What you will do >> Scan the records for "embedding". Report each line that includes it.

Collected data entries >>

===============

(** A layer object of [torch.nn], as the arguments it was built from. The
    framework's own checks of these arguments are outside the embedding. *)
Inductive Module_ : Type :=
| Conv2d (in_channels out_channels kernel_size stride padding : pyval)
| MaxPool2d (kernel_size stride padding : pyval)
| AvgPool2d (kernel_size stride padding : pyval)
| AdaptiveMaxPool2d (output_size : pyval * pyval)
| AdaptiveAvgPool2d (output_size : pyval * pyval)
| Linear (in_features out_features : pyval).

(** The attribute [output_size], which the adaptive pools have. *)
Definition output_size (m : Module_) : result (pyval * pyval) :=
  match m with
  | AdaptiveMaxPool2d o | AdaptiveAvgPool2d o => Ok o
  | _ => Raise AttributeError
  end.

(** The attribute [out_features], which [Linear] has. *)
Definition out_features (m : Module_) : result pyval :=
  match m with
  | Linear _ o => Ok o
  | _ => Raise AttributeError
  end.

(** The attribute [in_features], which [Linear] has. *)
Definition in_features (m : Module_) : result pyval :=
  match m with
  | Linear i _ => Ok i
  | _ => Raise AttributeError
  end.

End nn.
Export nn.

(** ** The object and the monad of its methods *)

(** The fields of a [CNN] object that the methods read and write. *)
Record CNN : Type := mkCNN {
  input_dim : pyval;
  hidden_layers_info : list pyval;
  output_dim : pyval;
  initialiser : string;
  random_seed : Z;
  valid_cnn_hidden_layer_types : gset string;
  hidden_layers : list Module_;
  output_layers : list Module_
}.

(** The state a method runs in: the object, and the layer objects the
    framework has built so far, oldest first. *)
Record world : Type := mkWorld {
  self : CNN;
  built : list Module_
}.

(** A method either returns or raises; the state survives a raise. *)
Definition M (A : Type) : Type := world -> result A * world.

Definition ret {A : Type} (a : A) : M A := fun w => (Ok a, w).

Definition bind {A B : Type} (m : M A) (k : A -> M B) : M B :=
  fun w =>
    match m w with
    | (Ok a, w') => k a w'
    | (Raise e, w') => (Raise e, w')
    end.

Notation "'let*' x := m 'in' k" := (bind m (fun x => k))
  (at level 10, x name, m at level 100, k at level 200).
Notation "'do' m 'in' k" := (bind m (fun _ => k))
  (at level 10, m at level 100, k at level 200).

Definition raise {A : Type} (e : exn) : M A := fun w => (Raise e, w).

(** A pure Python operation that may raise. *)
Definition lift {A : Type} (r : result A) : M A := fun w => (r, w).

(** [self.f] *)
Definition get_attr {A : Type} (f : CNN -> A) : M A := fun w => (Ok (f (self w)), w).

(** [assert c, msg] *)
Definition assert (c : bool) (msg : message) : M unit :=
  if c then ret tt else raise (AssertionError msg).

(** A call of a layer constructor of the framework: the object is built
    and recorded. The constructors of the framework raise on sizes they do
    not accept (a size that is not an integer, a negative one, one too
    large to allocate); which sizes those are is outside the embedding,
    where the call always returns. A statement below about a run that
    builds layers therefore takes the return of the run as a hypothesis,
    and a statement about a run that raises is about a run that raises
    before the constructor is called. *)
Definition new (m : Module_) : M Module_ :=
  fun w => (Ok m, {| self := self w; built := built w ++ [m] |}).

(** Assignments to the fields of [self]. *)
Definition with_output_dim (v : pyval) (s : CNN) : CNN :=
  {| input_dim := input_dim s;
     hidden_layers_info := hidden_layers_info s;
     output_dim := v;
     initialiser := initialiser s;
     random_seed := random_seed s;
     valid_cnn_hidden_layer_types := valid_cnn_hidden_layer_types s;
     hidden_layers := hidden_layers s;
     output_layers := output_layers s |}.

Definition with_hidden_layers (v : list Module_) (s : CNN) : CNN :=
  {| input_dim := input_dim s;
     hidden_layers_info := hidden_layers_info s;
     output_dim := output_dim s;
     initialiser := initialiser s;
     random_seed := random_seed s;
     valid_cnn_hidden_layer_types := valid_cnn_hidden_layer_types s;
     hidden_layers := v;
     output_layers := output_layers s |}.

Definition with_output_layers (v : list Module_) (s : CNN) : CNN :=
  {| input_dim := input_dim s;
     hidden_layers_info := hidden_layers_info s;
     output_dim := output_dim s;
     initialiser := initialiser s;
     random_seed := random_seed s;
     valid_cnn_hidden_layer_types := valid_cnn_hidden_layer_types s;
     hidden_layers := hidden_layers s;
     output_layers := v |}.

Definition with_hidden_layers_info (v : list pyval) (s : CNN) : CNN :=
  {| input_dim := input_dim s;
     hidden_layers_info := v;
     output_dim := output_dim s;
     initialiser := initialiser s;
     random_seed := random_seed s;
     valid_cnn_hidden_layer_types := valid_cnn_hidden_layer_types s;
     hidden_layers := hidden_layers s;
     output_layers := output_layers s |}.

Definition modify_self (f : CNN -> CNN) : M unit :=
  fun w => (Ok tt, {| self := f (self w); built := built w |}).

(** [self.output_dim = v] *)
Definition set_output_dim (v : pyval) : M unit := modify_self (with_output_dim v).

(** [for x in xs: acc = body x acc] *)
Fixpoint for_each {A B : Type} (xs : list A) (body : A -> B -> M B) (acc : B) : M B :=
  match xs with
  | [] => ret acc
  | x :: rest => let* acc' := body x acc in for_each rest body acc'
  end.

(** ** The methods of [CNN] *)

Definition layer_name_msg (layer_name : string) (valid : gset string) : message :=
  Format "Layer name {} not valid, use one of {}" [FStr layer_name; FSet valid].

(** The body of the loop of [create_hidden_layers], on the locals
    [cnn_hidden_layers] and [in_channels]. *)
Definition hidden_layer_body (layer : pyval) (locals : list Module_ * pyval)
  : M (list Module_ * pyval) :=
  let '(cnn_hidden_layers, in_channels) := locals in
  let* l0 := lift (getitem layer 0) in
  let* layer_name := lift (py_lower l0) in
  let* valid := get_attr valid_cnn_hidden_layer_types in
  do assert (bool_decide (layer_name ∈ valid)) (layer_name_msg layer_name valid) in
  if String.eqb layer_name "conv" then
    let* l1 := lift (getitem layer 1) in
    let* l2 := lift (getitem layer 2) in
    let* l3 := lift (getitem layer 3) in
    let* l4 := lift (getitem layer 4) in
    let* m := new (Conv2d in_channels l1 l2 l3 l4) in
    let* c := lift (getitem layer 1) in
    ret (cnn_hidden_layers ++ [m], c)
  else if String.eqb layer_name "maxpool" then
    let* l1 := lift (getitem layer 1) in
    let* l2 := lift (getitem layer 2) in
    let* l3 := lift (getitem layer 3) in
    let* m := new (MaxPool2d l1 l2 l3) in
    ret (cnn_hidden_layers ++ [m], in_channels)
  else if String.eqb layer_name "avgpool" then
    let* l1 := lift (getitem layer 1) in
    let* l2 := lift (getitem layer 2) in
    let* l3 := lift (getitem layer 3) in
    let* m := new (AvgPool2d l1 l2 l3) in
    ret (cnn_hidden_layers ++ [m], in_channels)
  else if String.eqb layer_name "adaptivemaxpool" then
    let* l1 := lift (getitem layer 1) in
    let* l2 := lift (getitem layer 2) in
    let* m := new (AdaptiveMaxPool2d (l1, l2)) in
    ret (cnn_hidden_layers ++ [m], in_channels)
  else if String.eqb layer_name "adaptiveavgpool" then
    let* l1 := lift (getitem layer 1) in
    let* l2 := lift (getitem layer 2) in
    let* m := new (AdaptiveAvgPool2d (l1, l2)) in
    ret (cnn_hidden_layers ++ [m], in_channels)
  else if String.eqb layer_name "linear" then
    let* l1 := lift (getitem layer 1) in
    let* l2 := lift (getitem layer 2) in
    let* m := new (Linear l1 l2) in
    ret (cnn_hidden_layers ++ [m], in_channels)
  else raise (ValueError (Literal "Wrong layer name")).

(** [CNN.create_hidden_layers] *)
Definition create_hidden_layers : M (list Module_) :=
  let* in_channels := get_attr input_dim in
  let* info := get_attr hidden_layers_info in
  let* locals := for_each info hidden_layer_body ([], in_channels) in
  ret (fst locals).

Definition dont_know_msg : message :=
  Literal "Don't know dimensions for output layer. Must use adaptivemaxpool, adaptiveavgpool, or linear as final output layer".

(** [self.hidden_layers_info[-1][0].lower()] *)
Definition last_layer_name : M string :=
  let* info := get_attr hidden_layers_info in
  let* last := lift (seq_index info (-1)) in
  let* l0 := lift (getitem last 0) in
  lift (py_lower l0).

(** [self.hidden_layers[-1]] *)
Definition last_hidden_layer : M Module_ :=
  let* hl := get_attr hidden_layers in
  lift (seq_index hl (-1)).

(** The body of the loop of [create_output_layers]. *)
Definition output_layer_body (input_dim : pyval) (output_dim : pyval)
  (output_layers : list Module_) : M (list Module_) :=
  let* m := new (Linear input_dim output_dim) in
  ret (output_layers ++ [m]).

(** The first statement of [create_output_layers]: the local [input_dim],
    from the last hidden layer. *)
Definition output_layer_input_dim : M pyval :=
  let* name := last_layer_name in
  if String.eqb name "adaptivemaxpool" || String.eqb name "adaptiveavgpool" then
    let* m0 := last_hidden_layer in
    let* s0 := lift (output_size m0) in
    let* m1 := last_hidden_layer in
    let* s1 := lift (output_size m1) in
    lift (py_mul (fst s0) (snd s1))
  else
    let* name' := last_layer_name in
    if String.eqb name' "linear" then
      let* m := last_hidden_layer in
      lift (out_features m)
    else raise (ValueError dont_know_msg).

(** [CNN.create_output_layers] *)
Definition create_output_layers : M (list Module_) :=
  let* input_dim := output_layer_input_dim in
  let* od := get_attr output_dim in
  do (if negb (isinstance_list od) then set_output_dim (PList [od]) else ret tt) in
  let* od' := get_attr output_dim in
  match od' with
  | PList dims => for_each dims (output_layer_body input_dim) []
  | _ => raise TypeError
  end.

(** ** The specification of the hidden layers, as the docstring gives it *)

(** The valid layer names, as [CNN.__init__] sets them. *)
Definition six_layer_types : gset string :=
  {[ "conv"; "maxpool"; "avgpool"; "adaptivemaxpool"; "adaptiveavgpool"; "linear" ]}.

(** The number of fields after the tag in each of the six forms:
    - ["conv", channels, kernel_size, stride, padding]
    - ["maxpool", kernel_size, stride, padding]
    - ["avgpool", kernel_size, stride, padding]
    - ["adaptivemaxpool", output height, output width]
    - ["adaptiveavgpool", output height, output width]
    - ["linear", in, out] *)
Definition arity (layer_name : string) : option nat :=
  if String.eqb layer_name "conv" then Some 4%nat
  else if String.eqb layer_name "maxpool" then Some 3%nat
  else if String.eqb layer_name "avgpool" then Some 3%nat
  else if String.eqb layer_name "adaptivemaxpool" then Some 2%nat
  else if String.eqb layer_name "adaptiveavgpool" then Some 2%nat
  else if String.eqb layer_name "linear" then Some 2%nat
  else None.

(** The layer an entry stands for: [builds c layer m c'] when the entry
    [layer], met with running channel count [c], stands for the layer
    object [m] and leaves the running channel count [c']. *)
Inductive builds : pyval -> pyval -> Module_ -> pyval -> Prop :=
| builds_conv ch tag c k s p rest :
    lower tag = "conv" ->
    builds ch (PList (PStr tag :: c :: k :: s :: p :: rest)) (Conv2d ch c k s p) c
| builds_maxpool ch tag k s p rest :
    lower tag = "maxpool" ->
    builds ch (PList (PStr tag :: k :: s :: p :: rest)) (MaxPool2d k s p) ch
| builds_avgpool ch tag k s p rest :
    lower tag = "avgpool" ->
    builds ch (PList (PStr tag :: k :: s :: p :: rest)) (AvgPool2d k s p) ch
| builds_adaptivemaxpool ch tag h v rest :
    lower tag = "adaptivemaxpool" ->
    builds ch (PList (PStr tag :: h :: v :: rest)) (AdaptiveMaxPool2d (h, v)) ch
| builds_adaptiveavgpool ch tag h v rest :
    lower tag = "adaptiveavgpool" ->
    builds ch (PList (PStr tag :: h :: v :: rest)) (AdaptiveAvgPool2d (h, v)) ch
| builds_linear ch tag a b rest :
    lower tag = "linear" ->
    builds ch (PList (PStr tag :: a :: b :: rest)) (Linear a b) ch.

(** A list of entries and the layers they stand for, the channel count
    threaded from left to right. *)
Inductive threaded : pyval -> list pyval -> list Module_ -> pyval -> Prop :=
| threaded_nil ch : threaded ch [] [] ch
| threaded_cons ch layer m ch' layers ms ch'' :
    builds ch layer m ch' ->
    threaded ch' layers ms ch'' ->
    threaded ch (layer :: layers) (m :: ms) ch''.


(** The output channels a conv entry declares. *)
Definition conv_channels (layer : pyval) : option pyval :=
  match layer with
  | PList (PStr tag :: c :: _) => if String.eqb (lower tag) "conv" then Some c else None
  | _ => None
  end.

(** The running channel count after a prefix of the specification: the
    channels declared by the last conv entry of the prefix, and the input
    channel count of the network when the prefix has no conv entry. *)
Definition running_channels (input_dim : pyval) (prefix : list pyval) : pyval :=
  default input_dim (last (omap conv_channels prefix)).

(** The requested output dimensions as a list: one per output head. *)
Definition requested_dims (output_dim : pyval) : list pyval :=
  match output_dim with
  | PList dims => dims
  | d => [d]
  end.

===============

Response >>
    framework's own checks of these arguments are outside the embedding. *)
    large to allocate); which sizes those are is outside the embedding,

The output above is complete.